Das Raketenabwehrsystem wurde nicht zum ersten Mal bei einem Transall-Flug über Afghanistan ausgelöst. Dies komme immer wieder vor, sagte ein Luftwaffensprecher. Die Deutschen fliegen nur mit diesen Militärmaschinen, auch wenn sie als veraltet gelten. Oft werden die deutschen Soldaten deswegen belächelt. Doch die Sicherheit der deutschen Soldaten bei ihrem Einsatz in Kabul geht vor.

Am Abend sicher gelandet

Bundeskanzler Gerhard Schröder ist von seinem Besuch in Afghanistan und Usbekistan zurückgekehrt. Die Maschine des Bundeskanzlers landete am Abend auf dem militärischen Teil des Flughafens Berlin-Tegel.

Die Kanzlerreise nach Kabul war gefährlich, improvisiert und exotisch zugleich. Nomaden lagerten mit ihrem Kamelen vor dem Olympiastadion, in dem die Taliban noch im vergangenen Jahr Menschen hinrichten ließen. Schief und immer schiefer spielte eine Blaskapelle die deutsche Nationalhymne, als Schröder auf dem Flughafen verabschiedet wurde.
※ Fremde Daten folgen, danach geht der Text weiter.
(** * piwardrive native helpers: [ckml.parse_coords] and the [cgeom] functions

    A shallow embedding of the two C extension modules of the repository,

    - [src/src/piwardrive/ckml.c]: [parse_coords], the KML coordinate parser;
    - [src/cgeom.c]: [py_haversine_distance], [py_polygon_area] and
      [py_point_in_polygon];

    together with the properties their specification states and further
    properties of the code: white space and composition in [parse_coords],
    tokens that are not coordinates, items that are no tuples, repeated
    vertices, NaN and the infinities.

    What the model fixes:

    - A C [double] is a primitive binary64 float, and every arithmetic
      operation rounds once, to nearest even, as ISO C Annex F has it (no
      fused multiply-add, no excess precision).  All NaNs are one value.
    - The buffer of [parse_coords] is a list of bytes; a pointer into it is
      the list of the bytes from the pointer to [end].
    - The C library is not part of the repository.  [isspace] and [strtod]
      are modelled after ISO C in the C locale, [strtod] with correct
      rounding.  [sin], [cos] and [atan2] are a record of three functions,
      constrained where a property needs it by laws that Annex F states or
      that every libm in use satisfies.
    - A function returns [None] where the C function returns [NULL] with an
      exception set; failures of memory allocation are left out.
    - The argument conversion of [parse_coords] follows CPython's
      documentation of the format [s#]: a [str] is encoded in UTF-8, which
      fails on a lone surrogate; a bytes object is passed as it is. *)

From Stdlib Require Import ZArith Bool Ascii String List Permutation Floats Lia.
Import ListNotations.

#[local] Set Warnings "-inexact-float".
#[local] Open Scope Z_scope.

(* ================================================================== *)
(** * Binary64 support *)
(* ================================================================== *)

Module Binary64.

(** The double nearest to [m * 2^e] (ties to even); [neg] is the sign of a
    zero result. *)
Definition round_Z (neg : bool) (m e : Z) : float :=
  SF2Prim (binary_normalize prec emax (if neg then - m else m) e neg).

(** The double nearest to the decimal [m * 10^e], [0 <= m]: what a C
    compiler stores for a decimal literal and what [strtod] returns for a
    decimal subject sequence.  For a negative exponent the quotient is
    computed with more than 64 significant bits and a sticky bit, which the
    final rounding to at most 53 bits reads correctly. *)
Definition dec2double (neg : bool) (m e : Z) : float :=
  if m =? 0 then (if neg then PrimFloat.neg_zero else PrimFloat.zero)
  else if 0 <=? e then round_Z neg (m * 10 ^ e) 0
  else
    let d := 10 ^ (- e) in
    let s := Z.max 0 (Z.log2 d + 66 - Z.log2 m) in
    let q := (m * 2 ^ s) / d in
    let r := (m * 2 ^ s) mod d in
    round_Z neg (2 * q + (if r =? 0 then 0 else 1)) (- s - 1).

(** Sign bit clear, or NaN. *)
Definition sign_clear (x : float) : bool :=
  match Prim2SF x with
  | S754_zero s | S754_infinity s | S754_finite s _ _ => negb s
  | S754_nan => true
  end.

(** ** Predicates on the values of the format *)

(** Zero or a finite number. *)
Definition finite_sf (X : spec_float) : Prop :=
  match X with
  | S754_zero _ | S754_finite _ _ _ => True
  | _ => False
  end.

(** NaN, or a value with sign [s]. *)
Definition has_sign (s : bool) (X : spec_float) : Prop :=
  match X with
  | S754_zero s' | S754_infinity s' | S754_finite s' _ _ => s' = s
  | S754_nan => True
  end.

(** Zero or a finite number, with its sign bit clear and an exponent of at
    most [be]. *)
Definition small_nonneg (be : Z) (X : spec_float) : Prop :=
  match X with
  | S754_zero s => s = false
  | S754_finite s _ e => s = false /\ e <= be
  | _ => False
  end.

(** NaN, or the infinity of sign [s]. *)
Definition nan_or_inf (s : bool) (X : spec_float) : Prop :=
  X = S754_nan \/ X = S754_infinity s.


(** The number of bits the rounding of [m * 2^e] shifts out. *)
Definition shift_of (m e : Z) : Z :=
  Z.max (fexp prec emax (Zdigits2 m + e) - e) 0.

(** A bound on the exponent after rounding a mantissa of at most [d]
    digits at an exponent of at most [e]. *)
Definition round_bound (e d : Z) : Z :=
  Z.max e (Z.max (e + d - prec) emin) + Z.max 0 (d + 1 - prec).


End Binary64.

(* ================================================================== *)
(** * The C library functions [ckml.c] calls *)
(* ================================================================== *)

Module LibC.

Import Binary64.

Definition text := list ascii.

(** The bytes of a string literal. *)
Definition str (s : string) : text := list_ascii_of_string s.

Definition code (c : ascii) : Z := Z.of_N (N_of_ascii c).

(** [<ctype.h>], C locale. *)
Definition isspace (c : ascii) : bool :=
  (code c =? 32) || ((9 <=? code c) && (code c <=? 13)).

Definition isdigit (c : ascii) : bool := (48 <=? code c) && (code c <=? 57).

Definition isupper (c : ascii) : bool := (65 <=? code c) && (code c <=? 90).

Definition islower (c : ascii) : bool := (97 <=? code c) && (code c <=? 122).

Definition isalpha (c : ascii) : bool := isupper c || islower c.

Definition isxdigit (c : ascii) : bool :=
  isdigit c || ((65 <=? code c) && (code c <=? 70))
            || ((97 <=? code c) && (code c <=? 102)).

Definition tolower (c : ascii) : ascii :=
  if isupper c then ascii_of_N (N_of_ascii c + 32) else c.

(** Value of a (hexa)decimal digit. *)
Definition digit_val (c : ascii) : Z :=
  if isdigit c then code c - 48
  else if isupper c then code c - 55
  else code c - 87.

Definition number_val (base : Z) (ds : text) : Z :=
  fold_left (fun acc c => acc * base + digit_val c) ds 0.

(** Longest prefix whose characters satisfy [P], and what follows it. *)
Fixpoint span (P : ascii -> bool) (s : text) : text * text :=
  match s with
  | c :: s' =>
      if P c then let (a, b) := span P s' in (c :: a, b) else ([], s)
  | [] => ([], [])
  end.

Definition opt_sign (s : text) : bool * text :=
  match s with
  | c :: r =>
      if Ascii.eqb c "-" then (true, r)
      else if Ascii.eqb c "+" then (false, r)
      else (false, s)
  | [] => (false, s)
  end.

(** Digits, optionally with a radix point; at least one digit. *)
Definition mantissa (isd : ascii -> bool) (s : text)
  : option (text * text * text) :=
  let (ip, r1) := span isd s in
  let (fp, r2) :=
    match r1 with
    | c :: r => if Ascii.eqb c "." then span isd r else ([], r1)
    | [] => ([], r1)
    end in
  match ip, fp with
  | [], [] => None
  | _, _ => Some (ip, fp, r2)
  end.

(** Optional exponent part: a marker, an optional sign, decimal digits.
    Without a digit nothing is consumed. *)
Definition exponent (mark : ascii) (s : text) : Z * text :=
  match s with
  | c :: r =>
      if Ascii.eqb (tolower c) mark then
        let (neg, r1) := opt_sign r in
        let (ds, r2) := span isdigit r1 in
        match ds with
        | [] => (0, s)
        | _ => ((if neg then - number_val 10 ds else number_val 10 ds), r2)
        end
      else (0, s)
  | [] => (0, s)
  end.

Definition decimal (neg : bool) (s : text) : option (float * text) :=
  match mantissa isdigit s with
  | Some (ip, fp, r) =>
      let (e, r') := exponent "e" r in
      Some (dec2double neg (number_val 10 (ip ++ fp))
                       (e - Z.of_nat (length fp)), r')
  | None => None
  end.

Definition hexadecimal (neg : bool) (s : text) : option (float * text) :=
  match s with
  | z :: x :: r =>
      if Ascii.eqb z "0" && Ascii.eqb (tolower x) "x" then
        match mantissa isxdigit r with
        | Some (ip, fp, r2) =>
            let (e, r3) := exponent "p" r2 in
            Some (round_Z neg (number_val 16 (ip ++ fp))
                          (e - 4 * Z.of_nat (length fp)), r3)
        | None => None
        end
      else None
  | _ => None
  end.

(** [s] starts with the lower-case word [w], whatever the case in [s]. *)
Fixpoint match_ci (w s : text) : option text :=
  match w with
  | [] => Some s
  | a :: w' =>
      match s with
      | c :: s' => if Ascii.eqb (tolower c) a then match_ci w' s' else None
      | [] => None
      end
  end.

Definition is_nchar (c : ascii) : bool :=
  isdigit c || isalpha c || Ascii.eqb c "_".

Definition nan_payload (s : text) : text :=
  match s with
  | c :: r =>
      if Ascii.eqb c "(" then
        match snd (span is_nchar r) with
        | d :: r' => if Ascii.eqb d ")" then r' else s
        | [] => s
        end
      else s
  | [] => s
  end.

Definition special (neg : bool) (s : text) : option (float * text) :=
  match match_ci (list_ascii_of_string "inf") s with
  | Some r =>
      Some ((if neg then neg_infinity else infinity),
            match match_ci (list_ascii_of_string "inity") r with
            | Some r' => r'
            | None => r
            end)
  | None =>
      match match_ci (list_ascii_of_string "nan") s with
      | Some r => Some (nan, nan_payload r)
      | None => None
      end
  end.

(** The subject sequence: an optional sign, then infinity or NaN, a
    hexadecimal or a decimal floating constant. *)
Definition subject (s : text) : option (float * text) :=
  let (neg, s') := opt_sign s in
  match special neg s' with
  | Some res => Some res
  | None =>
      match hexadecimal neg s' with
      | Some res => Some res
      | None => decimal neg s'
      end
  end.

(** [strtod(nptr, &endptr)]: the value and the text at [endptr].  Leading
    white space is skipped; without a conversion the value is zero and
    [endptr] is [nptr] itself. *)
Definition strtod (s : text) : float * text :=
  match subject (snd (span isspace s)) with
  | Some res => res
  | None => (0%float, s)
  end.

(** ** Positions in a text *)

(** [r] is the text from some position of [s] on. *)
Definition suffix (r s : text) : Prop := exists p, s = p ++ r.

(** The characters that end every subject sequence. *)
Definition terminator (c : ascii) : bool := Ascii.eqb c "," || isspace c.

Definition extend {A : Type} (t : text) (x : A * text) : A * text :=
  (fst x, snd x ++ t).


End LibC.

(* ================================================================== *)
(** * [ckml.c] *)
(* ================================================================== *)

Module Ckml.

Import LibC.

(** A tuple built by [Py_BuildValue("(dd)", lat, lon)]. *)
Definition coord := (float * float)%type.

(** [while (p < end && P(p[0])) p++;] *)
Definition skip_while (P : ascii -> bool) (p : text) : text := snd (span P p).

(** The test [p < end && p[0] == ','], with the position after the comma. *)
Definition at_comma (p : text) : option text :=
  match p with
  | c :: p' => if Ascii.eqb c "," then Some p' else None
  | [] => None
  end.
Die Afghanen versprechen sich von Deutschland als großen Geldgeber und politischem Unterstützer viel. Schecks hatten weder Beckenbauer noch der Kanzler im Gepäck. Die Bundesregierung ist mit 320 Millionen Euro über vier Jahre ohnehin der größte EU-Geldgeber für Afghanistan. Angesichts dieser Summe sei es legitim, meinte Schröder, wenn auch die deutsche Wirtschaft ihre Interessen in Afghanistan früh vertrete.

Vor allem mahnte der Kanzler aber, dass jetzt endlich die zugesagten Milliarden der internationalen Gemeinschaft fließen müssten. Denn der Erfolg der traditionellen Ratsversammlung Loja Dschhirga, die in einem Monat eine neue Regierung bilden soll, hänge auch von sichtbarer Hilfe ab.

Zehn Manager von Großunternehmen und mittelständischen Firmen begleiteten Schröder. Sie wollten sich ein Bild machen von Investitionsmöglichkeiten in einem Land, das 22 Jahre Krieg hinter sich hat, in dem es an allem mangelt, nicht nur an Fußballstadien. "In Deutschland stehen alle Gewehr bei Fuß", sagte Hans-Peter Keitel, Vorstand der Essener Hochtief, die 20 Millionen Euro in Straßenbauprojekte investieren will.

Beckenbauer setzte sich für Fußball ein

Für den einst unter den Taliban verbotenen Fußball setzte sich Schröders Sondergast Beckenbauer ein. Etwas ratlos blickte er auf eine Schülermannschaft in knallgelben Trikots im Garten der Deutschen Botschaft vor einem seit Jahrzehnten unbenutzen Schwimmbecken. Für eine Kostprobe seines Könnens holte sich der "Kaiser" den Kanzler zum Kicken. "Ich bin viel zu schwer angezogen", klagte Schröder über seine schusssichere Weste.

Für Beckenbauer war nicht nur der Flug in der spartanischen Transall-Militärmaschine ein Novum. Wenn er die Ruinen Kabuls sehe, komme er sich vor wie im Mittelalter, sagte er. Den Namen der Schülermannschaft, die von der einst von Deutschen Amani- Oberrealschule in Kabul kam, verwechselte er zunächst mit einem italienischen Modeschöpfer. "Armani oder Amani?", fragte der "Kaiser".